Jeremy Sicklick @JeremySicklick
CEO & CO-FOUNDER | HouseCanary
HouseCanary CEO weighs in on the latest Wall Street Journal article
As The Wall Street Journal noted in a recent story, “federal regulators have proposed loosening real-estate appraisal requirements to enable a majority of U.S. homes to be bought and sold without being evaluated by a licensed human appraiser.”
And as I stated in the article, this change would be a win-win for both consumers and lenders — reducing the cost of buying a home for consumers, speeding up home sales by days and potentially weeks, and eliminating human errors and bias from the home valuation process.
Regulators are specifically talking about raising the de minimis cap for evaluations, currently set at $250,000, to $400,000. A full human-driven appraisal is currently necessary for mortgage, home equity, and other real estate-related loans for more than $250,000, and this change would mean that amount will be increased to $400,000, leaving the door open for alternative appraisal products for loans for $400,000 or less.
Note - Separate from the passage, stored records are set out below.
(* ===== verification/ReplayEngine.v ===== *)
(** * Live-replay engine

    src/backtest/live-replay/replay-engine.ts (class ReplayEngine): it merges the M15 bars
    of all pairs into one timeline and drives the orchestrator and the shared simulated
    account through it.  The candle bundle is an association list, in the order of
    [Object.entries]. *)
From S2P Require Import Prelude JsNum JsDate Types Instruments Indicators Orchestrator SimBroker.
Local Open Scope num_scope.

(** ** Data *)
Record ReplayConfig := {
  startDate : string;
  endDate : string;
  rp_initialBalance : num;
  rp_riskPercent : num;
  pairs : list string;
  rp_maxOpenPositions : option Z;
  logDecisions : option bool;
  (** the update that spreading [runnerTrail] performs *)
  rp_runnerTrail : RegimeTradeParams -> RegimeTradeParams;
  rp_retraceEntry : option RetraceEntryCfg;
}.

Record Bundle := { m15 : list BacktestCandle; h1 : list BacktestCandle; d1 : list BacktestCandle }.
Definition CandleBundle := list (string * Bundle).

Record DecisionContext := {
  lastM15 : option string; lastH1 : option string; lastD1 : option string;
  dc_equity : num;
  dc_openDirections : list Side;
  dc_totalOpenPositions : Z;
  dc_riskPercent : num;
  dc_pendingCount : Z;
  dc_cooldown : Z;
  (** [entry], [sl], [tp], [mode] of the signal *)
  dc_signal : option (num * num * num * SmcMode);
}.

Record ReplayDecision := {
  rd_symbol : string;
  barTime : string;
  decision : string;
  signalSide : option Side;
  rd_context : DecisionContext;
}.

Record ReplayMetrics := {
  tradesCount : Z; winsCount : Z; lossesCount : Z; realizedPnl : num; netReturnPct : num }.

Record ReplayResult := {
  rr_opened : list SimPosition;
  rr_closed : list ClosedPosition;
  rr_finalBalance : num;
  rr_maxConcurrent : Z;
  rr_decisions : option (list ReplayDecision);
  metrics : ReplayMetrics;
}.

(** The local variables of [run] that its loop changes, with the orchestrator. *)
Record ReplayState := {
  orch : LiveSmcOrchestrator;
  broker : SimulatedBroker;
  cursors : gmap string Cursor;
  opened : list SimPosition;
  r_closed : list ClosedPosition;
  decisions : option (list ReplayDecision);
}.

Definition set_orch (o : LiveSmcOrchestrator) (s : ReplayState) : ReplayState := {|
  orch := o; broker := broker s; cursors := cursors s; opened := opened s;
  r_closed := r_closed s; decisions := decisions s |}.
Definition set_broker (b : SimulatedBroker) (s : ReplayState) : ReplayState := {|
  orch := orch s; broker := b; cursors := cursors s; opened := opened s;
  r_closed := r_closed s; decisions := decisions s |}.
Definition set_cursors (m : gmap string Cursor) (s : ReplayState) : ReplayState := {|
  orch := orch s; broker := broker s; cursors := m; opened := opened s;
  r_closed := r_closed s; decisions := decisions s |}.
Definition push_opened (l : list SimPosition) (s : ReplayState) : ReplayState := {|
  orch := orch s; broker := broker s; cursors := cursors s; opened := opened s ++ l;
  r_closed := r_closed s; decisions := decisions s |}.
Definition push_closed (l : list ClosedPosition) (s : ReplayState) : ReplayState := {|
  orch := orch s; broker := broker s; cursors := cursors s; opened := opened s;
  r_closed := r_closed s ++ l; decisions := decisions s |}.
Definition push_decision (d : ReplayDecision) (s : ReplayState) : ReplayState := {|
  orch := orch s; broker := broker s; cursors := cursors s; opened := opened s;
  r_closed := r_closed s; decisions := (fun l => l ++ [d]) <$> decisions s |}.

(** Calls on the two objects of the state. *)
Definition on_orch {A} (m : M LiveSmcOrchestrator A) : M ReplayState A := fun s =>
  let '(o, r) := m (orch s) in (set_orch o s, r).
Definition on_broker {A} (m : M SimulatedBroker A) : M ReplayState A := fun s =>
  let '(b, r) := m (broker s) in (set_broker b s, r).

(** ** Timeline *)
Record Event := { ev_symbol : string; candle : BacktestCandle }.

(** The bars of one pair between [startMs] and [endMs]; the time of an unreadable date is
    NaN, which neither comparison rejects. *)
Definition in_window (startMs endMs : option Z) (c : BacktestCandle) : bool :=
  negb (tv_lt (candle_ms c) startMs || tv_lt endMs (candle_ms c)).

Definition pair_events (startMs endMs : option Z) (p : string * Bundle) : list Event :=
  (fun c => {| ev_symbol := p.1; candle := c |}) <$> List.filter (in_window startMs endMs) (m15 p.2).

(** The comparator answers at most 0 on [a], [b] unless [b] is earlier. *)
Definition event_le (a b : Event) : bool := negb (tv_lt (candle_ms (candle b)) (candle_ms (candle a))).

Definition buildTimeline (candles : CandleBundle) (startMs endMs : option Z) : list Event :=
  sort_by event_le (candles ≫= pair_events startMs endMs).

(** ** Cursors *)
Fixpoint count_while (p : BacktestCandle -> bool) (cs : list BacktestCandle) : Z :=
  match cs with
  | [] => 0
  | c :: cs' => if p c then (1 + count_while p cs')%Z else 0%Z
  end.

(** [while (cur < cs.length && p(cs[cur])) cur++] *)
Definition advance (p : BacktestCandle -> bool) (cs : list BacktestCandle) (cur : Z) : Z :=
  (cur + count_while p (drop (Z.to_nat cur) cs))%Z.

Definition opened_by (evMs : option Z) (c : BacktestCandle) : bool := tv_le (candle_ms c) evMs.
(** A bar of length [len] whose close is at most a millisecond after the event. *)
Definition closed_by (len : Z) (evMs : option Z) (c : BacktestCandle) : bool :=
  tv_le ((fun t => t + len)%Z <$> candle_ms c) ((fun t => t + 1)%Z <$> evMs).

Definition advance_cursor (b : Bundle) (evMs : option Z) (cur : Cursor) : Cursor := {|
  cu_m15 := advance (opened_by evMs) (m15 b) (cu_m15 cur);
  cu_h1 := advance (closed_by ms_hour evMs) (h1 b) (cu_h1 cur);
  cu_d1 := advance (closed_by ms_day evMs) (d1 b) (cu_d1 cur) |}.

Definition init_cursors (ps : list string) : gmap string Cursor :=
  fold_left (fun m sym => <[sym := {| cu_m15 := 0; cu_h1 := 0; cu_d1 := 0 |}]> m) ps ∅.

Definition orch_exit (why : ExitReason) : OrchExit :=
  match why with SL => ExSL | TP => ExTP | _ => ExOther end.

(** The label of a decision row. *)
Definition decision_label (signal : option SmcLiveSignal) (tel : option OrchestratorTelemetry) : string :=
  match signal with
  | Some _ => "SIGNAL"
  | None => if (0 <? default 0 (tel_cooldownBarsRemaining <$> tel))%Z then "cooldown"
            else if (0 <? default 0 (Orchestrator.pendingCount <$> tel))%Z then "pending-only"
            else "no-sweep"
  end.

Definition open_time_at (cs : list BacktestCandle) (i : Z) : option string := openTime <$> zlookup cs i.

(** ** The run *)
Section run.
(** The indicator library, the identifiers of [randomUUID], the configuration overrides and
    [RISK_PERCENT] of the process. *)
Context `{TechnicalIndicators} (randomUUID : Z -> string) (ov : Overrides) (envRisk : num).
Context (cfg : ReplayConfig) (candles : CandleBundle).

Definition maxOpen : Z := default 4 (rp_maxOpenPositions cfg).

(** The indicators of one pair over the full window. *)
Definition precompute (b : Bundle) : Res PrecomputedIndicators :=
  (i15 <-! computeIndicators (m15 b) ;;
   i1 <-! computeIndicators (h1 b) ;;
   id1 <-! (if (30 <? zlen (d1 b))%Z then res_map Some (computeIndicators (d1 b)) else Ok None) ;;
   Ok {| pre_m15 := i15; pre_h1 := i1; pre_d1 := id1 |})%js.

Fixpoint precompute_all (ps : list string) (acc : gmap string PrecomputedIndicators)
    : Res (gmap string PrecomputedIndicators) :=
  match ps with
  | [] => Ok acc
  | sym :: ps' => match assoc candles sym with
                  | None => precompute_all ps' acc
                  | Some b => (i <-! precompute b ;; precompute_all ps' (<[sym := i]> acc))%js
                  end
  end.

(** Step 2 of an event: the exits are pushed and reported one by one. *)
Fixpoint report_exits (sym : string) (exits : list ClosedPosition) : M ReplayState unit :=
  match exits with
  | [] => m_ret tt
  | x :: exits' =>
      (do! m_modify (push_closed [x]) ;;
       do! on_orch (recordExit ov sym (orch_exit (cp_exitReason x)) (closedAt x) (Some (cp_pnl x))) ;;
       report_exits sym exits')%js
  end.

Definition replay_context (sym : string) (c : BacktestCandle) (b : SimulatedBroker) : LiveContext := {|
  accountEquity := getEquity b;
  openDirections := getOpenDirections sym b;
  totalOpenPositions := totalOpenCount b;
  ctx_riskPercent := Some (rp_riskPercent cfg);
  nowIso := openTime c;
  ctx_maxOpenPositions := Some maxOpen |}.

Definition make_decision (sym : string) (c : BacktestCandle) (bundle : Bundle) (cur : Cursor)
    (signal : option SmcLiveSignal) (s : ReplayState) : ReplayDecision :=
  let tel := getTelemetry (orch s) !! sym in {|
  rd_symbol := sym;
  barTime := openTime c;
  decision := decision_label signal tel;
  signalSide := sig_side <$> signal;
  rd_context := {|
    lastM15 := open_time_at (m15 bundle) (cu_m15 cur - 1);
    lastH1 := open_time_at (h1 bundle) (cu_h1 cur - 1);
    lastD1 := open_time_at (d1 bundle) (cu_d1 cur - 1);
    dc_equity := getEquity (broker s);
    dc_openDirections := getOpenDirections sym (broker s);
    dc_totalOpenPositions := totalOpenCount (broker s);
    dc_riskPercent := rp_riskPercent cfg;
    dc_pendingCount := default 0 (Orchestrator.pendingCount <$> tel);
    dc_cooldown := default 0 (tel_cooldownBarsRemaining <$> tel);
    dc_signal := (fun x => (sig_entryPrice x, sig_slPrice x, sig_tpPrice x, sig_mode x)) <$> signal |} |}.

(** Step 4: the order, and the commit of the setup when something was opened or parked. *)
Definition take_signal (sym : string) (c : BacktestCandle) (sig : SmcLiveSignal) : M ReplayState unit :=
  (s <-- m_get ;;
   let pendedBefore := SimBroker.pendingCount (broker s) in
   let '(b, ps) := placeOrder randomUUID sig (openTime c) (broker s) in
   do! m_modify (fun s => push_opened ps (set_broker b s)) ;;
   if (0 <? zlen ps)%Z || (pendedBefore <? SimBroker.pendingCount b)%Z
   then on_orch (recordEntry sym sig)
   else m_ret tt)%js.

(** One turn of the event loop. *)
Definition step (ind : gmap string PrecomputedIndicators) (e : Event) : M ReplayState unit :=
  let sym := ev_symbol e in
  let c := candle e in
  match assoc candles sym with
  | None => m_ret tt
  | Some bundle =>
      (s <-- m_get ;;
       match cursors s !! sym with
       | None => m_throw "TypeError: Cannot read properties of undefined (reading 'm15')"
       | Some cur0 =>
           let cur := advance_cursor bundle (candle_ms c) cur0 in
           do! m_modify (set_cursors (<[sym := cur]> (cursors s))) ;;
           exits <-- on_broker (processCandle randomUUID sym c) ;;
           do! report_exits sym exits ;;
           if (cu_m15 cur <? 30)%Z || (cu_h1 cur <? 30)%Z then m_ret tt
           else
             s <-- m_get ;;
             signal <-- on_orch (evaluate ov envRisk sym (m15 bundle) (h1 bundle) (d1 bundle)
                                   (replay_context sym c (broker s)) (ind !! sym) (Some cur)) ;;
             do! m_modify (fun s => push_decision (make_decision sym c bundle cur signal s) s) ;;
             match signal with
             | None => m_ret tt
             | Some sig => take_signal sym c sig
             end
       end)%js
  end.

Fixpoint steps (ind : gmap string PrecomputedIndicators) (es : list Event) : M ReplayState unit :=
  match es with
  | [] => m_ret tt
  | e :: es' => (do! step ind e ;; steps ind es')%js
  end.

(** The force-close of what is still open, at the last M15 close of each pair. *)
Fixpoint flush (ps : list string) : M ReplayState unit :=
  match ps with
  | [] => m_ret tt
  | sym :: ps' =>
      match assoc candles sym ≫= (fun b => zlookup (m15 b) (zlen (m15 b) - 1)) with
      | None => flush ps'
      | Some c =>
          (flushed <-- on_broker (closeAllForSymbol sym (close c) (openTime c)) ;;
           do! m_modify (push_closed flushed) ;;
           flush ps')%js
      end
  end.

Definition replay_metrics (closedAll : list ClosedPosition) : ReplayMetrics :=
  let realized := nsum (of_Z 0) (cp_pnl <$> closedAll) in {|
  tradesCount := zlen closedAll;
  winsCount := zlen (List.filter (fun t => cp_pnl t >? of_Z 0) closedAll);
  lossesCount := zlen (List.filter (fun t => cp_pnl t <=? of_Z 0) closedAll);
  realizedPnl := round2 realized;
  netReturnPct := if rp_initialBalance cfg >? of_Z 0
                  then Math_round (realized / rp_initialBalance cfg * of_Z 10000) / of_Z 100
                  else of_Z 0 |}.

Definition start_state (o : LiveSmcOrchestrator) : ReplayState := {|
  orch := setDefaultRiskCfg {| rc_initialBalance := rp_initialBalance cfg;
                               rc_riskPercent := rp_riskPercent cfg;
                               rc_maxOpenPositions := maxOpen |} (resetAll o);
  broker := new_SimulatedBroker (rp_initialBalance cfg) (rp_runnerTrail cfg) (rp_retraceEntry cfg);
  cursors := init_cursors (pairs cfg);
  opened := []; r_closed := [];
  decisions := if flag (logDecisions cfg) then Some [] else None |}.

Definition timeline : list Event :=
  buildTimeline candles (Date_parse (startDate cfg)) (Date_parse (endDate cfg)).

Definition run_body : M ReplayState ReplayResult :=
  (ind <-- m_lift (precompute_all (pairs cfg) ∅) ;;
   do! steps ind timeline ;;
   do! flush (pairs cfg) ;;
   s <-- m_get ;;
   m_ret {| rr_opened := opened s;
            rr_closed := r_closed s;
            rr_finalBalance := getBalance (broker s);
            rr_maxConcurrent := getMaxConcurrent (broker s);
            rr_decisions := decisions s;
            metrics := replay_metrics (getClosed (broker s)) |})%js.

Definition run (o : LiveSmcOrchestrator) : LiveSmcOrchestrator * Res ReplayResult :=
  let '(s, r) := run_body (start_state o) in (orch s, r).
End run.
Why would regulators want to do this? A couple of reasons: First, appraisers are humans — usually well-qualified and superbly trained humans who know their craft, but like any other person, appraisers have good days and bad days; their work is subject to bias and human error, much of which can be eliminated by basing a home valuation on deep data and analytics instead of one person’s opinion. “Although appraisals are based on criteria such as sales of recent comparable homes, they are sometimes more art than science,” wrote the Journal, adding that appraisers “came under fire following the housing crisis, shouldering much blame for inflating home prices at lenders’ behest.”
Second, there is a scarcity of appraisers operating in the country today. “Since the housing crash, the number of appraiser credentials in the U.S. has declined about 21%, to fewer than 96,000, according to a federal group that governs the profession,” noted the Wall Street Journal. This means that in rural areas or markets with a high number of real estate sales, it can be difficult to find an appraiser, which in turn means that consumers have to wait longer to close a real estate sale.
Since 2013, HouseCanary has been building home valuation products that minimize risk and improve the borrower experience — helping people make better real estate decisions by providing deep, relevant context about a home’s block, neighborhood, and surrounding market, including forecasts, rental yield and monthly rental estimates, and much more. I’m excited to see that the housing market is beginning to catch up with the work we’re doing. And I look forward to the possibility that more lenders, homeowners, and others involved in real estate transactions will be able to use the tools we’ve honed using some of the best minds in data science and artificial intelligence.